_Exercise brief_
List all lines of the data containing the word "match".

### The records

Definition Dtls13ReconstructEpochNumber (bits : Z) (s : conn) : Z * Z :=
  if Dtls13GetEpochBits (dtls13PeerEpoch s) =? bits then (0, dtls13PeerEpoch s)
  else
    let '(found, best) := ReconstructEpoch_loop (epochs s) bits false 0 in
    if found then (0, best) else (SEQUENCE_ERROR, 0).

(** The state [InitSSL] sets up (internal.c): epoch 0 valid in slot 0. *)
Definition InitSSL_epochs (own : Z) : conn :=
  Conn own false zero_keys 0 0
    (<[0%nat := e_init 0 ENCRYPT_AND_DECRYPT_SIDE epoch_zero]>
       (replicate DTLS13_EPOCH_SIZE epoch_zero))
    (Some 0%nat) (Some 0%nat) 0 0 {| c_key := None; c_sn := None |}
    {| c_key := None; c_sn := None |}.

(** ** Table lemmas *)

Definition valid_at (s : conn) (i : nat) (n : Z) : Prop :=
  (i < length (epochs s))%nat /\ isValid (slot s i) = true /\ epochNumber (slot s i) = n.

Lemma slot_set_slot s i j e : (i < length (epochs s))%nat ->
  slot (set_slot i e s) j = if decide (i = j) then e else slot s j.
Proof.
  intros Hi. unfold slot, set_slot, set_epochs. cbn [epochs].
  destruct (decide (i = j)) as [<-|N].
  - apply nth_lookup_Some. apply list_lookup_insert_eq. done.
  - rewrite !nth_lookup, list_lookup_insert_ne by done. done.
Qed.

Lemma length_set_slot s i e : length (epochs (set_slot i e s)) = length (epochs s).
Proof. apply length_insert. Qed.

Lemma GetEpoch_loop_spec es i n k :
  GetEpoch_loop es i n = Some k ->
  exists j e, k = (i + j)%nat /\ es !! j = Some e /\ isValid e = true /\ epochNumber e = n.
Proof.
  revert i. induction es as [|e es IH]; intros i H; [done|]. cbn [GetEpoch_loop] in H.
  destruct (w64Equal (epochNumber e) n && isValid e) eqn:E.
  - injection H as <-. apply andb_true_iff in E as [E1 E2]. unfold w64Equal in E1.
    exists 0%nat, e. split_and!; [lia|done|done|lia].
  - destruct (IH _ H) as (j & e' & -> & L & V). exists (S j), e'. split_and!; [lia|done|apply V..].
Qed.

Lemma GetEpoch_loop_none es i n :
  GetEpoch_loop es i n = None ->
  forall j e, es !! j = Some e -> isValid e = true -> epochNumber e <> n.
Proof.
  revert i. induction es as [|e es IH]; intros i H j e' L V; [done|]. cbn [GetEpoch_loop] in H.
  destruct (w64Equal (epochNumber e) n && isValid e) eqn:E; [done|].
  destruct j as [|j]; [|apply (IH _ H j); done].
  injection L as <-. intros N. unfold w64Equal in E. rewrite V, N, Z.eqb_refl in E. done.
Qed.

Lemma slot_lookup s i e : epochs s !! i = Some e -> slot s i = e.
Proof. apply nth_lookup_Some. Qed.

Lemma lookup_slot s i : (i < length (epochs s))%nat -> epochs s !! i = Some (slot s i).
Proof.
  intros H. unfold slot. rewrite nth_lookup.
  destruct (lookup_lt_is_Some_2 _ _ H) as [e ->]. done.
Qed.

Lemma GetEpoch_sound s n i : Dtls13GetEpoch s n = Some i -> valid_at s i n.
Proof.
  intros H. apply GetEpoch_loop_spec in H as (j & e & -> & L & V & N).
  cbn. apply slot_lookup in L as E. split_and!; rewrite ?E; try done.
  apply lookup_lt_Some in L. done.
Qed.

Lemma GetEpoch_none s n : Dtls13GetEpoch s n = None -> forall i, ~ valid_at s i n.
Proof.
  intros H i (L & V & N).
  apply (GetEpoch_loop_none _ _ _ H i (slot s i)); [apply lookup_slot; done|done|done].
Qed.

(** ** The table invariant *)

Definition ptr_ok (s : conn) (p : option nat) : Prop :=
  match p with
  | Some i => (i < length (epochs s))%nat /\ isValid (slot s i) = true
  | None => True
  end.

Record epochs_wf (s : conn) : Prop := {
  ew_len : length (epochs s) = DTLS13_EPOCH_SIZE;
  ew_unique : forall i j n, valid_at s i n -> valid_at s j n -> i = j;
  ew_seq : forall i, is_u64 (nextSeqNumber (slot s i));
  ew_num : forall i, is_u64 (epochNumber (slot s i));
  ew_enc : ptr_ok s (encryptEpoch s);
  ew_dec : ptr_ok s (decryptEpoch s) }.

Lemma GetEpoch_complete s n i : epochs_wf s -> valid_at s i n -> Dtls13GetEpoch s n = Some i.
Proof.
  intros W V. destruct (Dtls13GetEpoch s n) as [j|] eqn:E.
  - f_equal. apply GetEpoch_sound in E. apply (ew_unique s W j i n); done.
  - exfalso. apply (GetEpoch_none _ _ E i V).
Qed.

(** Replacing a slot by an epoch with the same number and validity keeps the
    table; so does replacing it by a valid epoch with a number no slot has. *)
Lemma set_slot_wf s i e :
  epochs_wf s -> (i < length (epochs s))%nat ->
  is_u64 (nextSeqNumber e) -> is_u64 (epochNumber e) -> isValid e = true ->
  (isValid (slot s i) = true /\ epochNumber e = epochNumber (slot s i)
   \/ forall j, ~ valid_at s j (epochNumber e)) ->
  epochs_wf (set_slot i e s).
Proof.
  intros [L U Q N E D] Hi Hq Hn Hv Hu.
  constructor; try (intros j); rewrite ?length_set_slot; try done.
  - intros k n (A1 & A2 & A3) (B1 & B2 & B3). rewrite length_set_slot in A1, B1.
    rewrite slot_set_slot in A2, A3, B2, B3 by done.
    destruct (decide (i = j)) as [<-|Nj], (decide (i = k)) as [<-|Nk]; try done.
    + exfalso. destruct Hu as [[V X]|X]; [|apply (X k); rewrite A3; done].
      apply Nk, (U i k n); [|done]. split_and!; congruence.
    + exfalso. destruct Hu as [[V X]|X]; [|apply (X j); rewrite B3; done].
      apply Nj. symmetry. apply (U j i n); [done|]. split_and!; congruence.
    + apply (U j k n); done.
  - rewrite slot_set_slot by done. destruct (decide (i = j)); done.
  - rewrite slot_set_slot by done. destruct (decide (i = j)); done.
  - unfold ptr_ok in *. cbn [encryptEpoch set_slot set_epochs].
    destruct (encryptEpoch s) as [j|]; [|done]. rewrite length_set_slot, slot_set_slot by done.
    destruct (decide (i = j)); [|done]. split; [lia|done].
  - unfold ptr_ok in *. cbn [decryptEpoch set_slot set_epochs].
    destruct (decryptEpoch s) as [j|]; [|done]. rewrite length_set_slot, slot_set_slot by done.
    destruct (decide (i = j)); [|done]. split; [lia|done].
Qed.

(** The invariant only reads the table and the pointers. *)
Lemma epochs_wf_ext s s' :
  epochs s' = epochs s -> ptr_ok s (encryptEpoch s') -> ptr_ok s (decryptEpoch s') ->
  epochs_wf s -> epochs_wf s'.
Proof.
  intros E Pe Pd [L U Q N _ _]. unfold ptr_ok, valid_at, slot in *.
  constructor; unfold ptr_ok, valid_at, slot in *; rewrite E; done.
Qed.

Lemma older_side_slot n sd s i :
  slot (Dtls13SetOlderEpochSide n sd s) i =
    if isValid (slot s i) && w64LT (epochNumber (slot s i)) n
    then e_set_side (u8 sd) (slot s i) else slot s i.
Proof.
  unfold slot, Dtls13SetOlderEpochSide, set_epochs. cbn [epochs].
  set (f := fun e => if isValid e && w64LT (epochNumber e) n then e_set_side (u8 sd) e else e).
  change epoch_zero with (f epoch_zero) at 1. apply (map_nth f).
Qed.

Lemma older_side_wf n sd s : epochs_wf s -> epochs_wf (Dtls13SetOlderEpochSide n sd s).
Proof.
  intros [L U Q N E D].
  assert (length (epochs (Dtls13SetOlderEpochSide n sd s)) = length (epochs s)) as Ln
    by apply length_map.
  assert (forall i, isValid (slot (Dtls13SetOlderEpochSide n sd s) i) = isValid (slot s i)
    /\ epochNumber (slot (Dtls13SetOlderEpochSide n sd s) i) = epochNumber (slot s i)
    /\ nextSeqNumber (slot (Dtls13SetOlderEpochSide n sd s) i) = nextSeqNumber (slot s i)) as S.
  { intros i. rewrite older_side_slot. destruct (_ && _); done. }
  constructor.
  - rewrite Ln. done.
  - intros i j m (A1 & A2 & A3) (B1 & B2 & B3). rewrite Ln in *.
    destruct (S i) as (Si1 & Si2 & _), (S j) as (Sj1 & Sj2 & _).
    apply (U i j m); split_and!; congruence.
  - intros i. destruct (S i) as (_ & _ & ->). done.
  - intros i. destruct (S i) as (_ & -> & _). done.
  - unfold ptr_ok in *.
    change (encryptEpoch (Dtls13SetOlderEpochSide n sd s)) with (encryptEpoch s).
    destruct (encryptEpoch s) as [i|]; [|done]. rewrite Ln. destruct (S i) as (-> & _). done.
  - unfold ptr_ok in *.
    change (decryptEpoch (Dtls13SetOlderEpochSide n sd s)) with (decryptEpoch s).
    destruct (decryptEpoch s) as [i|]; [|done]. rewrite Ln. destruct (S i) as (-> & _). done.
Qed.
(* ===== verification/DtlsWindow.v ===== *)
(** * Anti-replay windows (src/boot/src/internal.c)

    The bit window of DTLS 1.3 ([Dtls13CheckWindow], [Dtls13UpdateWindow]) and
    of DTLS 1.2 ([_DtlsCheckWindow], [wolfSSL_DtlsUpdateWindow]), built with
    WOLFSSL_DTLS_WINDOW_WORDS = 2 and without WOLFSSL_DTLS_DISALLOW_FUTURE
    and WOLFSSL_MULTICAST.  Bit [k] of word [j] stands for the sequence number
    [next - 1 - (32 j + k)]. *)

From stdpp Require Import relations.
From S2P Require Import Prelude Misc DtlsDefs DtlsEpoch.

(** ** Shared: moving the window forward *)

(** Lines 18748-18759, from word [i] on. *)
Fixpoint gtseq_loop (n : nat) (i idx : nat) (diff temp : Z) (oldWindow : list Z) : list Z :=
  match n with
  | O => []
  | S n' =>
      if (i <? idx)%nat then 0 :: gtseq_loop n' (S i) idx diff temp oldWindow
      else
        let old := at_ oldWindow (i - idx) in
        let temp := Z.lor temp (u32 (Z.shiftl old diff)) in
        temp :: gtseq_loop n' (S i) idx diff
                  (if 0 <? diff then Z.shiftr old (DTLS_WORD_BITS - diff) else 0) oldWindow
  end.

Definition _DtlsUpdateWindowGTSeq (diff : Z) (window : list Z) : list Z :=
  let window :=
    if (diff =? 0) || (DTLS_SEQ_BITS <=? diff)
    then replicate WOLFSSL_DTLS_WINDOW_WORDS 0
    else gtseq_loop WOLFSSL_DTLS_WINDOW_WORDS 0 (Z.to_nat (diff / DTLS_WORD_BITS))
           (diff mod DTLS_WORD_BITS) 0 window in
  <[0%nat := Z.lor (at_ window 0) 1]> window.

(** ** DTLS 1.3 *)

(** The test of [seq] against one epoch.  [sizeof] makes DTLS_WORD_BITS
    unsigned, so the division of line 18704 is the unsigned one. *)
Definition check_window (seq : Z) (e : Dtls13Epoch) : bool :=
  let nextSeq := nextPeerSeqNumber e in
  if w64GTE seq nextSeq then true
  else
    let diff64 := w64Sub nextSeq seq in
    if w64GT diff64 (w64From32 0 DTLS_SEQ_BITS) then false
    else
      let diff := u32 (w64GetLow32 diff64 - 1) in
      let wordIndex := Z.to_nat (diff / DTLS_WORD_BITS) in
      let wordOffset := diff mod DTLS_WORD_BITS in
      if negb (Z.land (at_ (window e) wordIndex) (Z.shiftl 1 wordOffset) =? 0)
      then false else true.

Definition Dtls13CheckWindow (s : conn) : bool :=
  match deref s (decryptEpoch s) with
  | None => false
  | Some e => check_window (curSeq s) e
  end.

(** The epoch record after a record with sequence number [seq]. *)
Definition update_window (seq : Z) (e : Dtls13Epoch) : Z * Dtls13Epoch :=
  let nextSeq := nextPeerSeqNumber e in
  if w64LT seq nextSeq then
    let diff64 := w64Decrement (w64Sub nextSeq seq) in
    let diff := w64GetLow32 diff64 in
    let wordIndex := Z.to_nat (diff / DTLS_WORD_BITS) in
    let wordOffset := diff mod DTLS_WORD_BITS in
    if (WOLFSSL_DTLS_WINDOW_WORDS <=? wordIndex)%nat then (BAD_STATE_E, e)
    else (0, e_set_peer nextSeq
               (<[wordIndex := Z.lor (at_ (window e) wordIndex) (Z.shiftl 1 wordOffset)]>
                  (window e)) e)
  else
    let diff64 := w64Increment (w64Sub seq nextSeq) in
    (0, e_set_peer (w64Increment seq)
          (_DtlsUpdateWindowGTSeq (w64GetLow32 diff64) (window e)) e).

Definition Dtls13UpdateWindow (s : conn) : Z * conn :=
  match decryptEpoch s with
  | None => (BAD_STATE_E, s)
  | Some d =>
      let p := if w64Equal (curEpoch64 s) (epochNumber (slot s d)) then Some d
               else Dtls13GetEpoch s (curEpoch64 s) in
      match p with
      | None => (BAD_STATE_E, s)
      | Some i => let '(rc, e) := update_window (curSeq s) (slot s i) in (rc, set_slot i e s)
      end
  end.

(** ** DTLS 1.2 *)

(** The fields of WOLFSSL_DTLS_PEERSEQ. *)
Record peerSeq := PeerSeq {
  nextEpoch : Z; nextSeq_hi : Z; nextSeq_lo : Z; ps_window : list Z;
  prevSeq_hi : Z; prevSeq_lo : Z; prevWindow : list Z }.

######

_Reply_
  match p with
  match n with
  match deref s (decryptEpoch s) with
  match decryptEpoch s with
      match p with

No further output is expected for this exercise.